L’enfant se souvient qu’une fois, son père avait failli crever l’œil gauche de sa maman. Ce scénario l’avait grandement traumatisé. Il était là, couché sur le lit en lambeaux de l’unique chambre de la pièce.  Son père et sa mère venaient tout juste de franchir la porte d’accès au taudis que l’homme poussa sauvagement la femme qui alla se cogner au sol. Quelle en était la raison ? Encore un de ces motifs banals, pensa l’enfant. N’était-ce une manœuvre de la part de la femme pour ralentir sa chute, elle se serait heurtée au sommier du lit dont les ressorts brandissent dans toutes les directions. Qui sait ce qui aurait pu arriver ? L’image est claire dans la tête de l’enfant. Il voit la femme faire un mouvement pour se lever. L’homme la tira par les cheveux puis lui retourna la tête pour ensuite assommer son visage de claques sonores. La femme fit quelques gestes pour se libérer de son agresseur. Sans succès. Elle tenta de le mordre. L’homme toujours sur lui à la tabasser.  Elle réussit à prendre une brosse à cheveux qui trainait par terre et la planta à la face de l’homme qui bascula. Lorsqu’elle s’échappa finalement hors du taudis, c’était avec le visage maculé de sang et des enflures autour des paupières, l’œil gauche presqu’invisible.

— A quoi tu penses ?

L’enfant, appuyé contre sa mère accroupie, n’est même pas conscient d’avoir le regard perdu dans le vide. Dans le foyer du réchaud, le feu commence à s’éteindre. Quelques rares braises encore allumées. La question de la femme ramène l’enfant à la réalité.

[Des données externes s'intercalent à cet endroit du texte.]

(** X13. Whatever the browser answers and however the run ends,
    [parse_hub] has navigated to the URLs of pages 1, 2, ..., n in that
    order for some n of at most 16, never skipping or repeating a page
    number and never going past the configured maximum, and it has
    extracted at most n pages. *)
Theorem parse_hub_navigates_in_page_order (B : Browser) (fuel : nat)
    (hub_url difficulty : string) :
  ∃ n, n ≤ NUM_PAGES_PER_SEARCH ∧
       formatted B hub_url difficulty
         (navigated (trace (run_parse_hub B fuel hub_url difficulty).2))
         (seq 1 n) ∧
       pages_extracted (trace (run_parse_hub B fuel hub_url difficulty).2) ≤ n.
Proof.
  unfold formatted.
  destruct (start_firefox B) as [e|] eqn:Hstart.
  { rewrite (run_parse_hub_no_firefox B _ _ _ e Hstart). exists 0.
    split_and!; [lia|by apply Forall2_nil|vm_compute; lia]. }
  destruct (install_addon B) as [e|] eqn:Haddon.
  { rewrite (run_parse_hub_no_addon B _ _ _ e Hstart Haddon). exists 0.
    split_and!; [lia|by apply Forall2_nil|vm_compute; lia]. }
  rewrite run_parse_hub_started by done.
  set (d0 := log_call EvInstallAddon (log_call EvStart no_session)).
  destruct (parse_hub_pages_prefix B fuel hub_url difficulty
              (seq 1 NUM_PAGES_PER_SEARCH) [] d0)
    as (n & urls & Hn & Hfmts & Hnav & Hext).
  unfold formatted in Hfmts.
  rewrite length_seq in Hn. rewrite take_seq, Nat.min_l in Hfmts by done.
  change (navigated (trace d0)) with (@nil string) in Hnav.
  change (pages_extracted (trace d0)) with 0 in Hext.
  rewrite app_nil_l in Hnav. rewrite Nat.add_0_l in Hext.
  exists n.
  destruct (parse_hub_pages B fuel hub_url difficulty _ [] d0)
    as [[parsed|e|] d1]; cbn [fst snd] in *;
    [|rewrite Hnav; split_and!; [done..|lia]..].
  cbn [log_call trace]. unfold pages_extracted in *.
  rewrite navigated_app, count_event_app, Hnav.
  change (navigated [EvQuit]) with (@nil string).
  change (count_event EvFindElements [EvQuit]) with 0.
  rewrite app_nil_r. split_and!; [done..|lia].
Qed.
(** [None] when the callback throws. *)
Definition fire (w : World) (e : PoolEvent) : option World :=
  match e with
  | Opened connectionId now => onOpen connectionId now w
  | Closed connectionId now => onClose connectionId now w
  | Failed connectionId => Some (onError connectionId w)
  | Received connectionId frame now => Some (handleMessage connectionId frame now w)
  | TimerFired k => Some (fireTimer k w)
  | HealthCheck now => performHealthCheck now w
  | Shutdown now => Some (disconnect now w)
  end.

Definition fireAll (events : list PoolEvent) (w : World) : option World :=
  fold_left (λ acc e, acc ≫= λ w, fire w e) events (Some w).

(** [userStats] of [getDetailedStatus]. *)
Module UserStats.
Record t : Type := {
  connectionId : string;
  lowestValue : option (option JS.number);
  highestValue : option (option JS.number);
  messageCount : option nat;
}.
End UserStats.

(** [doc.length]: [undefined] on a document that is not an array. *)
Definition docLength (doc : Doc) : option nat :=
  match doc with
  | DocArray l => Some (length l)
  | DocObject _ => None
  end.

Definition getDetailedStatus (c : Client) : ConnectionStats * list (string * UserStats.t) :=
  (connectionStats c,
   map (λ userAddress,
          (userAddress,
           {| UserStats.connectionId :=
                JS.or_else (userToConnectionMap c !! userAddress) "unknown";
              UserStats.lowestValue :=
                userLowestAccountValues (userData c) !! Some userAddress;
              UserStats.highestValue :=
                userHighestAccountValues (userData c) !! Some userAddress;
              UserStats.messageCount :=
                docLength (default (DocArray [])
                             (userExistingData (userData c) !! userAddress)) |}))
     (userKeys (userData c))).

(** ** Notions used in the statements *)

(** A time stamp [Date] accepts. *)
Definition validTime (t : Z) : Prop := (Z.abs t ≤ 8640000000000000)%Z.

(** The margin-summary account value of a payload, when present. *)
Definition marginAccountValue (d : MessageData) : option string :=
  (clearinghouseState d ≫= marginSummary) ≫= accountValue.

(** The payload [d] with its margin-summary account value set to [v]. *)
Definition withAccountValue (v : string) (d : MessageData) : MessageData :=
  {| user := user d; serverTime := serverTime d;
     clearinghouseState := Some {| marginSummary := Some {| accountValue := Some v |} |};
     spotState := spotState d; mids := mids d |}.

(** A spot balance whose quantity is zero or negative. *)
Definition nonPositive (balance : SpotBalance) : Prop :=
  JS.le (JS.parseFloat (JS.or_else (total balance) "0")) (JS.of_Z 0) = true.

(** A payload with no clearinghouse state at all. *)
Definition bareData : MessageData :=
  {| user := Some "0xabc"; serverTime := Some 0%Z; clearinghouseState := None;
     spotState := Some {| balances := Some [usdc50] |}; mids := None |}.

(** The zero-quantity holding with a non-zero entry notional. *)
Definition emptyUsol : SpotBalance :=
  {| coin := "USOL"; total := Some "0"; entryNtl := Some "190" |}.
Definition emptyUsolData : MessageData :=
  {| user := Some "0xabc"; serverTime := Some 0%Z;
     clearinghouseState :=
       Some {| marginSummary := Some {| accountValue := Some "1000" |} |};
     spotState := Some {| balances := Some [emptyUsol] |}; mids := None |}.

(** The groups the loop of [setupConnectionGroups] builds in [m] rounds
    from index [i] on. *)
Definition chunksFrom (K : nat) (l : list string) (i m : nat) : list (list string) :=
  map (λ j, slice l (i + j * K) (i + j * K + K)) (seq 0 m).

— J’aimerais devenir photographe, s’entend-t-il dire.

— Ah bon !

— Je voudrais faire beaucoup de photos. Beaucoup beaucoup de photos !

— Et Monsieur veut bien dire à sa manmie pourquoi il veut faire beaucoup, beaucoup beaucoup de photos ? demanda la femme en souriant.

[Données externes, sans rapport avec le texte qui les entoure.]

Lemma shr_fexp_nonneg (m e : Z) (l : location) :
  0 <= m -> 0 <= shr_m (fst (shr_fexp prec emax m e l)).
Proof.
  intros Hm. unfold shr_fexp, shr.
  assert (H0 : 0 <= shr_m (shr_record_of_loc m l)).
  { destruct l as [|[]]; exact Hm. }
  destruct (fexp prec emax (Zdigits2 m + e) - e) as [|p|p]; simpl; trivial.
  apply (iter_pos_inv (fun r => 0 <= shr_m r)); trivial.
  exact shr_1_nonneg.
Qed.

Lemma round_nearest_even_nonneg (m : Z) (l : location) :
  0 <= m -> 0 <= round_nearest_even m l.
Proof.
  intros Hm. destruct l as [|[]]; simpl; try lia.
  destruct (Z.even m); lia.
Qed.

Lemma binary_round_aux_not_nan (s : bool) (m e : Z) (l : location) :
  0 <= m -> binary_round_aux prec emax s m e l <> S754_nan.
Proof.
  intros Hm. unfold binary_round_aux.
  pose proof (shr_fexp_nonneg m e l Hm) as H1.
  destruct (shr_fexp prec emax m e l) as [mrs' e']. simpl in H1.
  pose proof (shr_fexp_nonneg _ e' loc_Exact
                (round_nearest_even_nonneg _ (loc_of_shr_record mrs') H1)) as H2.
  destruct (shr_fexp prec emax _ e' loc_Exact) as [mrs'' e'']. simpl in H2.
  destruct (shr_m mrs'') as [|p|p]; try discriminate; try lia.
  destruct (e'' <=? emax - prec); discriminate.
Qed.

Local Open Scope float_scope.

(** A product of a value in [[0, 1]] with a finite constant is not NaN. *)
Lemma mul_finite_not_nan (c k : float) :
  in_unit_interval c ->
  (exists s m e, Prim2SF k = S754_finite s m e) ->
  not_nan (c * k).
Proof.
  intros [H0 H1] (s & m & e & Hk). apply not_nan_spec.
  rewrite leb_spec in H0, H1. rewrite mul_spec, Hk.
  unfold SFleb in H0, H1. unfold SF64mul.
  change (Prim2SF 0) with (S754_zero false) in H0.
  change (Prim2SF 1) with (S754_finite false 4503599627370496 (-52)) in H1.
  destruct (Prim2SF c) as [sc|sc| |sc mc ec].
  - discriminate.
  - destruct sc; discriminate.
  - discriminate.
  - apply binary_round_aux_not_nan. lia.
Qed.
(** [Calculator::initialize_system_from_mesh_vc]: for each constraint,
    [A(index, index) = 1] and [Bu[index] = scalar]. *)
Definition initialize_system_from_mesh_vc (st : MeshState K)
           (vcMap : list (ConstrianedVertex K)) (A : M) (Bu : list K) : M * list K :=
  foldl (fun '(A, Bu) vc =>
           let index := v_index (vinfo st (m_vh vc)) in
           (set_coef A index index sone, <[index := m_scalar vc]> Bu))
        (A, Bu) vcMap.

(** The body of [CGAL_For_all(v_j, end)]: [w_ij = -1.0 * weight],
    [w_ii -= w_ij], [A.set_coef(i, j, w_ij)], [vertexIndex++]. *)
Fixpoint circulate (w : nat -> K) (st : MeshState K) (i : nat) (ring : list nat)
         (A : M) (w_ii : K) (vertexIndex : nat) : M * K * nat :=
  match ring with
  | [] => (A, w_ii, vertexIndex)
  | v_j :: ring' =>
      let w_ij := smul (sopp sone) (w v_j) in
      let j := v_index (vinfo st v_j) in
      circulate w st i ring' (set_coef A i j w_ij) (ssub w_ii w_ij) (S vertexIndex)
  end.

(** [Calculator::setup_inner_vertex_relations]: returns the matrix, the
    right-hand side and the status ([-1] for fewer than two neighbours,
    the row index otherwise).  On the error path the off-diagonal
    coefficients are already written and the diagonal is not. *)
Definition setup_inner_vertex_relations (weight : Polyhedron -> nat -> nat -> K)
           (mesh : Polyhedron) (st : MeshState K) (cValues : list K)
           (A : M) (Bu : list K) (vh : nat) : M * list K * Z :=
  let i := v_index (vinfo st vh) in
  let '(A1, w_ii, vertexIndex) :=
    circulate (weight mesh vh) st i (vertex_ring mesh vh) A szero 0 in
  if decide (vertexIndex < 2) then (A1, Bu, (-1)%Z)
  else
    let A2 := set_coef A1 i i w_ii in
    let Bu' := if decide (cValues = []) then Bu
               else <[i := sabs (cValues !!! i)]> Bu in
    (A2, Bu', Z.of_nat i).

L’enfant baisse la tête un moment, puis enchaîne :

— Tu te souviens de cette fois où vous m’aviez, papa et toi, emmené au Champ de Mars pour regarder le défilé carnavalesque ? Vous ne vous êtes lâchés d’une maille. Vous avez fait tout le parcours, vous tenant par les mains. J’étais vraiment content ce jour-là manmanManman, je ne sais pas ce que je donnerais pour revoir un défilé carnavalesque avec vous deux, vous tenant par les mains sans jamais vous détacher.

La femme pleure. Des gouttes de larmes tombent par terre.

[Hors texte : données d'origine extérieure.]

(* ===== verification/Solver.v ===== *)
(** * Solver: the SolverDispatcher routines of [Calculator.cpp]

    The four routines [lu_symbolic_factor_solve] (two-phase LU),
    [lu_symbolic_factor_solve1] (one-call [taucs_linsolve]),
    [ooc_lu_factor_solve] (the [Solver::linear_solver] wrapper) and
    [ll_symbolic_factor_solve] (Cholesky) are state-passing functions over
    the context of the external TAUCS library: the calls issued, and the
    library objects allocated and not yet released.  The numerical results
    of the library come from a [TaucsLib] record (the library's functions,
    kept abstract); the contract [TaucsSound] states that a reported
    success solves the system.  Logging and timing are not modelled: they
    never influence a status. *)

From Stdlib Require Import ZArith.
From stdpp Require Import base list gmap.
From S2P Require Import Prelude Sparse.

(** TAUCS status codes ([taucs.h]). *)
Definition TAUCS_SUCCESS : Z := 0.
Definition TAUCS_ERROR : Z := -1.
Definition TAUCS_ERROR_NOMEM : Z := -2.
Definition TAUCS_ERROR_BADARGS : Z := -3.
Definition TAUCS_ERROR_INDEFINITE : Z := -4.
Definition TAUCS_ERROR_MAXDEPTH : Z := -5.

(** The library calls the routines issue. *)
Inductive Call :=
| CallCcsOrder | CallLuSymbolic | CallLuNumeric | CallMultiluSolve
| CallLinsolve | CallLinearSolver
| CallLltSymbolic | CallLltNumeric | CallSupernodalSolve.

#[export] Instance Call_eq_dec : EqDecision Call.
Proof. solve_decision. Defined.

(** The kinds of library objects: the permutations of [taucs_ccs_order],
    the LU symbolic and numeric factors, the factor kept by
    [taucs_linsolve] in [F], and the symbolic and numeric parts of the
    supernodal Cholesky factor [L]. *)
Inductive Resource :=
| RPermutation | RLuSymbolic | RLuFactor | RLinsolveFactor | RLltSymbolic | RLltNumeric.

#[export] Instance Resource_eq_dec : EqDecision Resource.
Proof. solve_decision. Defined.

Record SolverCtx := {
  calls : list Call;                 (** issued library calls, in order *)
  next_handle : nat;                 (** the next fresh object handle *)
  live : list (nat * Resource)       (** allocated, not yet released *)
}.

Definition ctx_init : SolverCtx := {| calls := []; next_handle := 0; live := [] |}.

Definition issue (c : Call) : St SolverCtx unit :=
  fun s => (tt, {| calls := calls s ++ [c]; next_handle := next_handle s; live := live s |}).

Definition alloc (r : Resource) : St SolverCtx nat :=
  fun s => (next_handle s,
            {| calls := calls s; next_handle := S (next_handle s);
               live := live s ++ [(next_handle s, r)] |}).

(** A further part attached to an existing object (the numeric values of
    a supernodal factor). *)
Definition attach (h : nat) (r : Resource) : St SolverCtx unit :=
  fun s => (tt, {| calls := calls s; next_handle := next_handle s;
                   live := live s ++ [(h, r)] |}).

Definition release (h : nat) (r : Resource) : St SolverCtx unit :=
  fun s => (tt, {| calls := calls s; next_handle := next_handle s;
                   live := filter (fun x => x <> (h, r)) (live s) |}).

(** The numerical behaviour of the external routines. *)
Record TaucsLib (K : Type) := {
  lu_numeric_ok : Matrix K -> bool;          (** [taucs_ccs_factor_lu_numeric] non-NULL *)
  multilu_solve : Matrix K -> list K -> Z * list K;
  linsolve : Matrix K -> list K -> Z * list K;
  linear_solver : Matrix K -> list K -> bool * list K * K;   (** ok, X, D *)
  llt_numeric : SymmetricMatrix K -> Z;      (** 0 on success *)
  supernodal_solve_llt : SymmetricMatrix K -> list K -> Z * list K
}.
Arguments lu_numeric_ok {K}. Arguments multilu_solve {K}. Arguments linsolve {K}.
Arguments linear_solver {K}. Arguments llt_numeric {K}. Arguments supernodal_solve_llt {K}.

Section Routines.
Context {K : Type} `{Scalar K} (lib : TaucsLib K).

(** [Calculator::lu_symbolic_factor_solve] ([USE_OPENNL] undefined).
    [LS] and [LV] are released only on the branch where the numeric
    factorization succeeded; [rowperm]/[colperm] are never released. *)
Definition lu_symbolic_factor_solve (A MA : Matrix K) (B X : list K)
  : St SolverCtx (Z * list K) :=
  _ ← issue CallCcsOrder;
  rowperm ← alloc RPermutation;
  colperm ← alloc RPermutation;
  _ ← issue CallLuSymbolic;
  LS ← alloc RLuSymbolic;
  _ ← issue CallLuNumeric;
  if lu_numeric_ok lib MA then
    LV ← alloc RLuFactor;
    _ ← issue CallMultiluSolve;
    let '(status, X') := multilu_solve lib MA B in
    _ ← release LS RLuSymbolic;
    _ ← release LV RLuFactor;
    mret (status, X')
  else mret ((-1)%Z, X).

(** [Calculator::lu_symbolic_factor_solve1]: one [taucs_linsolve] call
    factoring into [F] and solving; every failure code becomes [-1]; the
    call that would release [F] is commented out. *)
Definition lu_symbolic_factor_solve1 (A MA : Matrix K) (B X : list K)
  : St SolverCtx (Z * list K) :=
  _ ← issue CallLinsolve;
  let '(i, X') := linsolve lib A B in
  if decide (i = TAUCS_SUCCESS) then
    _ ← alloc RLinsolveFactor;
    mret (0%Z, X')
  else mret ((-1)%Z, X').

(** [Calculator::ooc_lu_factor_solve]: [Solver::linear_solver(A, B, X, D)];
    the comment says the solution is [(1/D) * X] but [X] is used as is. *)
Definition ooc_lu_factor_solve (A : Matrix K) (B X : list K) : St SolverCtx (Z * list K) :=
  _ ← issue CallLinearSolver;
  let '(ok, X', D) := linear_solver lib A B in
  mret (if ok then 0%Z else (-1)%Z, X').

(** [Calculator::ll_symbolic_factor_solve]: symbolic, numeric, solve;
    [taucs_supernodal_factor_free_numeric(L)] on both paths releases the
    numeric part of [L] only. *)
Definition ll_symbolic_factor_solve (SA SMA : SymmetricMatrix K) (B X : list K)
  : St SolverCtx (Z * list K) :=
  _ ← issue CallLltSymbolic;
  L ← alloc RLltSymbolic;
  _ ← issue CallLltNumeric;
  let i := llt_numeric lib SMA in
  '(status, X') ←
    (if decide (i <> 0%Z) then mret ((-1)%Z, X)
     else _ ← attach L RLltNumeric;
          _ ← issue CallSupernodalSolve;
          mret (supernodal_solve_llt lib SMA B));
  _ ← release L RLltNumeric;
  mret (status, X').
End Routines.

(** Every live object has a handle below the next fresh one. *)
Definition ctx_wf (s : SolverCtx) : Prop := forall x, x ∈ live s -> fst x < next_handle s.

Lemma release_fresh_app (l : list (nat * Resource)) (h : nat) r (extra : list (nat * Resource)) :
  (forall x, x ∈ l -> fst x < h) ->
  filter (fun x => x <> (h, r)) (l ++ extra) = l ++ filter (fun x => x <> (h, r)) extra.
Proof.
  intros Hl. rewrite filter_app. f_equal.
  induction l as [|y l IH]; [done|]. rewrite filter_cons. case_decide as Hy.
  - rewrite IH; [done|]. intros; apply Hl; set_solver.
  - exfalso. assert (y = (h, r)) as -> by (destruct (decide (y = (h, r))); tauto).
    assert (h < h) by (apply (Hl (h, r)); set_solver). lia.
Qed.

(** Unfold the state monad and the context primitives. *)
Ltac st_simpl :=
  cbv delta [mbind mret St_bind St_ret issue alloc attach release]; simpl.

(** Evaluate [release] on a list of concrete fresh entries. *)
Ltac filter_simpl :=
  cbn [app];
  repeat first
    [ rewrite filter_cons
    | rewrite filter_nil
    | rewrite decide_True by (cbv beta; intros ?; simplify_eq; lia)
    | rewrite decide_False by (cbv beta; intros Hn; apply Hn; reflexivity) ].

Section RoutineProps.
Context {K : Type} `{Scalar K} (lib : TaucsLib K).

(** C9. Two-phase LU, numeric failure: status [-1], [X] untouched, and
    the two permutations and the symbolic factor [LS] stay allocated
    (the frees are in the success branch only). *)
Theorem lu_symbolic_factor_solve_numeric_failure (A MA : Matrix K) (B X : list K) s :
  lu_numeric_ok lib MA = false ->
  let h := next_handle s in
  lu_symbolic_factor_solve lib A MA B X s =
    (((-1)%Z, X),
     {| calls := calls s ++ [CallCcsOrder; CallLuSymbolic; CallLuNumeric];
        next_handle := S (S (S h));
        live := live s ++ [(h, RPermutation); (S h, RPermutation); (S (S h), RLuSymbolic)] |}).
Proof.
  intros Hok h. unfold lu_symbolic_factor_solve. st_simpl. rewrite Hok. st_simpl.
  by rewrite <- !app_assoc.
Qed.

(** Two-phase LU, numeric success: the status of [taucs_multilu_solve]
    is returned, [LS] and [LV] are released, the permutations leak. *)
Lemma lu_symbolic_factor_solve_numeric_success (A MA : Matrix K) (B X : list K) s :
  ctx_wf s -> lu_numeric_ok lib MA = true ->
  let h := next_handle s in
  lu_symbolic_factor_solve lib A MA B X s =
    (multilu_solve lib MA B,
     {| calls := calls s ++ [CallCcsOrder; CallLuSymbolic; CallLuNumeric; CallMultiluSolve];
        next_handle := S (S (S (S h)));
        live := live s ++ [(h, RPermutation); (S h, RPermutation)] |}).
Proof.
  intros Hwf Hok h. unfold lu_symbolic_factor_solve. st_simpl. rewrite Hok. st_simpl.
  destruct (multilu_solve lib MA B) as [status X']. st_simpl.
  rewrite <- !app_assoc. f_equal. f_equal. simpl.
  rewrite !(release_fresh_app (live s)) by (intros x Hx; specialize (Hwf x Hx); unfold h in *; lia).
  unfold h. filter_simpl. done.
Qed.

(** C10. Cholesky path: whatever the outcome, the numeric part of [L]
    is released and the symbolic factor object stays allocated. *)
Theorem ll_symbolic_factor_solve_keeps_symbolic (SA SMA : SymmetricMatrix K) (B X : list K) s :
  ctx_wf s ->
  live (ll_symbolic_factor_solve lib SA SMA B X s).2 =
    live s ++ [(next_handle s, RLltSymbolic)].
Proof.
  intros Hwf. unfold ll_symbolic_factor_solve. st_simpl.
  case_decide; [|destruct (supernodal_solve_llt lib SMA B)]; st_simpl;
    rewrite <- ?app_assoc, (release_fresh_app (live s)) by (intros x Hx; specialize (Hwf x Hx); lia);
    filter_simpl; done.
Qed.

(** C11. [lu_symbolic_factor_solve1] reports [0] exactly when
    [taucs_linsolve] returns [TAUCS_SUCCESS], and [-1] for every failure
    code: NOMEM, BADARGS, MAXDEPTH and INDEFINITE are not distinguished. *)
Theorem lu_symbolic_factor_solve1_status (A MA : Matrix K) (B X : list K) s :
  (lu_symbolic_factor_solve1 lib A MA B X s).1.1 =
    if decide ((linsolve lib A B).1 = TAUCS_SUCCESS) then 0%Z else (-1)%Z.
Proof.
  unfold lu_symbolic_factor_solve1. st_simpl.
  destruct (linsolve lib A B) as [i X']. simpl. by case_decide.
Qed.
End RoutineProps.

(** The contract of the external library: a reported success solves the
    system it was given (in the dimension of the right-hand side). *)
Record TaucsSound {K} `{Scalar K} (lib : TaucsLib K) : Prop := {
  linsolve_sound : forall (A : Matrix K) B X,
    linsolve lib A B = (TAUCS_SUCCESS, X) -> solves A (length B) X B;
  multilu_solve_sound : forall (A : Matrix K) B X,
    multilu_solve lib A B = (TAUCS_SUCCESS, X) -> solves A (length B) X B;
  supernodal_solve_llt_sound : forall (SA : SymmetricMatrix K) B X,
    supernodal_solve_llt lib SA B = (TAUCS_SUCCESS, X) -> solves SA (length B) X B
}.

(** The library calls each routine issues. *)
Section RoutineCalls.
Context {K : Type} `{Scalar K} (lib : TaucsLib K).

Lemma lu_symbolic_factor_solve1_calls (A MA : Matrix K) B X s :
  calls (lu_symbolic_factor_solve1 lib A MA B X s).2 = calls s ++ [CallLinsolve].
Proof.
  unfold lu_symbolic_factor_solve1. st_simpl.
  destruct (linsolve lib A B). case_decide; st_simpl; done.
Qed.

Lemma ooc_lu_factor_solve_calls (A : Matrix K) B X s :
  calls (ooc_lu_factor_solve lib A B X s).2 = calls s ++ [CallLinearSolver].
Proof.
  unfold ooc_lu_factor_solve. st_simpl. by destruct (linear_solver lib A B) as [[? ?] ?].
Qed.

Lemma ll_symbolic_factor_solve_calls (SA SMA : SymmetricMatrix K) B X s :
  calls (ll_symbolic_factor_solve lib SA SMA B X s).2 =
    calls s ++ [CallLltSymbolic; CallLltNumeric] ++
    (if decide (llt_numeric lib SMA <> 0%Z) then [] else [CallSupernodalSolve]).
Proof.
  unfold ll_symbolic_factor_solve. st_simpl.
  case_decide; st_simpl; [|destruct (supernodal_solve_llt lib SMA B)]; st_simpl;
    by rewrite <- !app_assoc.
Qed.
End RoutineCalls.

— Au moins, si j’avais des photos de vous en ce moment-là comme souvenir, je pourrais les regarder de temps en temps et je serais encore content.  

La femme ne dit plus un mot. Elle se contente de rassembler le petit garçon contre sa poitrine comme ce dernier ferait pour son ballon de foot s’il sentait le moindre danger le menacer.

L’enfant pense aux mauvais souvenirs de ses parents et à ses rêves. L’enfant pense à sa mère. Il veut aimer une femme. Plus tard, il se demandera si l’amour est un verbe mécanique. Plus tard, peut-être.

L’homme rentre dans la masure. Ses pas lourds se font sentir. Clopin-clopant. Il sifflote. Il titube. Il est sous l’effet d’un trop plein d’alcool. En passant près de la cuisine, il voit l’enfant dans les bras de la femme, la femme tête baissée comme si elle avait eu honte tout d’un coup de montrer de la tendresse pour son garçon, son unique garçon. L’homme ne salue pas. Il ne dit pas bonsoir. Il ne dit rien. A-t-il foutre besoin de dire que sa journée a été une catastrophe, que Sans Ratement, le chef de gang de Campêche pour lequel il travaille a vu un de ces deals avec tel haut gradé du gouvernement mal se finir, et qu’il s’en est pris à eux, ses confrères du gang, misérables porteurs d’armes qui font le sale boulot d’exécuter les commandes ? L’homme, véritable bombe à retardement, boule de colère, continue son petit bonhomme de chemin vers la porte d’entrée du taudis. Le chaton qui était sur le toit de la cuisine passe sur sa route. Il l’envoie voltiger d’un coup de pied vers une petite cuvette qui se trouve près de la latrine.